3. Continuer à aider les pêcheurs à participer aux réunions de haut niveau
Les organisations de pêcheurs artisans ont plus d’une décennie de renforcement de leurs capacités à s’exprimer avec force sur leurs besoins. La confiance nécessite de nombreuses années de travail sur le terrain et de connaissances. Il faut continuer à soutenir la présence des pêcheurs aux réunions de haut niveau. La conservation viendra de leur voix, mais seulement lorsque la gouvernance et les autres droits auront été respectés par les gouvernements. Respecter quand cette question arrive. Par exemple, les pêcheurs artisans ne parleront pas des récifs coralliens le premier jour ni la première semaine d’un événement, car ils sont plus préoccupés par la survie de leurs familles. Mais effectivement, les questions de conservation seront soulevées au moment opportun.

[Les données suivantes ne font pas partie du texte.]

(** X7. Deriving the negation of the open term of an almost-satisfied
    incompatibility leaves that incompatibility almost satisfied, with
    the same open term: the derivation is never seen as contradicting
    it, and the next scan of the incompatibility derives it again. *)
Theorem derive_keeps_almost_satisfied (s : Solver) (C : Incompatibility) (t : Term) :
  AlmostSatisfies (partialSolution s) C = Some t →
  AlmostSatisfies (partialSolution (derive s t C)) C = Some t
  ∧ SatisfiesIncompatibility (partialSolution (derive s t C)) C = Inconclusive.
Proof.
  intros H. apply AlmostSatisfies_only_inconclusive in H.
  assert (only_inconclusive (partialSolution (derive s t C)) t (Terms C)) as H'.
  { destruct H as (before & after & Heq & Ht & Hb & Ha).
    assert (∀ u, Satisfies (partialSolution s) u = Satisfied →
                 Satisfies (partialSolution (derive s t C)) u = Satisfied) as Hmono.
    { intros u Hu. unfold derive. simpl partialSolution.
      rewrite Satisfies_unfold in Hu |- *. unfold AddAssignment. simpl Assignments.
      rewrite Satisfies_satisfaction_app.
      destruct (Satisfies_satisfaction _ u); [reflexivity|discriminate]. }
    exists before, after. split; [exact Heq|]. split; [|split].
    - unfold derive. simpl partialSolution.
      rewrite Satisfies_unfold in Ht |- *. unfold AddAssignment. simpl Assignments.
      rewrite Satisfies_satisfaction_app. simpl.
      rewrite String.eqb_refl. destruct (Negated t); simpl; rewrite orb_false_r; exact Ht.
    - eapply Forall_impl; [exact Hb|]. exact Hmono.
    - eapply Forall_impl; [exact Ha|]. exact Hmono. }
  split; [apply AlmostSatisfies_only_inconclusive; exact H'|].
  eapply only_inconclusive_Inconclusive. exact H'.
Qed.

(** X7 on the root's own incompatibility, with the root just decided. *)
Lemma derive_keeps_almost_satisfied_witness :
  let s := rederived "root" "1.0.0" 0 in
  let C := rootIncompatibility "root" "1.0.0" in
  AlmostSatisfies (partialSolution s) C = Some dependencyTerm
  ∧ AlmostSatisfies (partialSolution (derive s dependencyTerm C)) C = Some dependencyTerm.
Proof.
  intros s C. split; [reflexivity|].
  apply (derive_keeps_almost_satisfied s C dependencyTerm). reflexivity.
Defined.

(** ** The incompatibilities of a package *)

Lemma getIncompatibilitiesForPackage_loop_filter (l : list Incompatibility)
  (packageName : string) :
  ∀ result,
    getIncompatibilitiesForPackage_loop l packageName result
    = result ++ List.filter (λ i, mentions packageName (Terms i)) l.
Proof.
  induction l as [|i l IH]; intros result; simpl; [rewrite app_nil_r; reflexivity|].
  destruct (mentions packageName (Terms i)); rewrite IH; [|reflexivity].
  rewrite <- app_assoc. reflexivity.
Qed.

Lemma mentions_iff (packageName : string) (terms : list Term) :
  mentions packageName terms = true ↔ ∃ t, t ∈ terms ∧ Package t = packageName.
Proof.
  induction terms as [|x terms IH]; simpl.
  - split; [discriminate|]. intros (t & Ht & _). apply elem_of_nil in Ht. contradiction.
  - destruct (String.eqb_spec (Package x) packageName) as [Hx|Hx].
    + split; [|reflexivity]. intros _. exists x. split; [apply list_elem_of_here|exact Hx].
    + rewrite IH. split.
      * intros (t & Ht & Hp). exists t. split; [apply list_elem_of_further|]; assumption.
      * intros (t & Ht & Hp). apply elem_of_cons in Ht as [->|Ht]; [contradiction|].
        exists t. split; assumption.
Qed.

4. Partager les expériences dans d’autres lieux
Les pêcheurs et les organisations de pêcheurs se sont préparés au COFI pendant plusieurs mois (depuis l’UNOC). Les organisations de soutien, telles que les ONG environnementales, ont écouté les besoins, les préoccupations et les solutions des pêcheurs artisans lors de plusieurs réunions préalables au sommet. Ces enseignements et ces messages à emporter devraient être partagés dans d’autres discussions, ce qui soutiendra les efforts visant à instaurer la confiance entre la pêche artisanale et les mouvements de conservation.

Plus rien ne peut être fait comme avant

Nous devons être présents pour la pêche artisanale à partir de maintenant. L’inclusion doit se faire, et de plus en plus de pêcheurs et de représentants d’organisations de pêcheurs doivent exprimer leurs préoccupations et leurs points de vue. Ce n’est pas une question d’argent, car les pêcheurs artisans et le mouvement SSF ont travaillé (et continuent de travailler) dans de nombreux cas sans argent. Il s’agit d’un mouvement alternatif basé sur les valeurs et les préoccupations concernant les liens intrinsèques entre la résilience culturelle et environnementale.

J’ai confiance en l’humanité qui se cache derrière RISE UP et je pense que la plupart de ses membres sont sincères et de bonne volonté pour soutenir ce que le mouvement SSF fait et veut. Alors, faisons-le, mais faisons-le différemment. Nous devons continuer à partager et à discuter de la manière dont nous, de RISE UP, pouvons adopter des processus transparents, unifiés, efficients et efficaces pour la conservation et l’utilisation durable de nos océans. Il est temps de dire NON aux processus habituels.

À propos de l’auteur : Vivienne Solis Rivera est biologiste et fondatrice de CoopeSoliDar R.L. Costa Rica, qui travaille depuis 30 ans avec les communautés d’Amérique centrale. Vivienne a travaillé en étroite collaboration avec plusieurs mouvements internationaux, dont le Collectif international de soutien aux travailleurs de la pêche (ICSF) et le Consortium ICCA.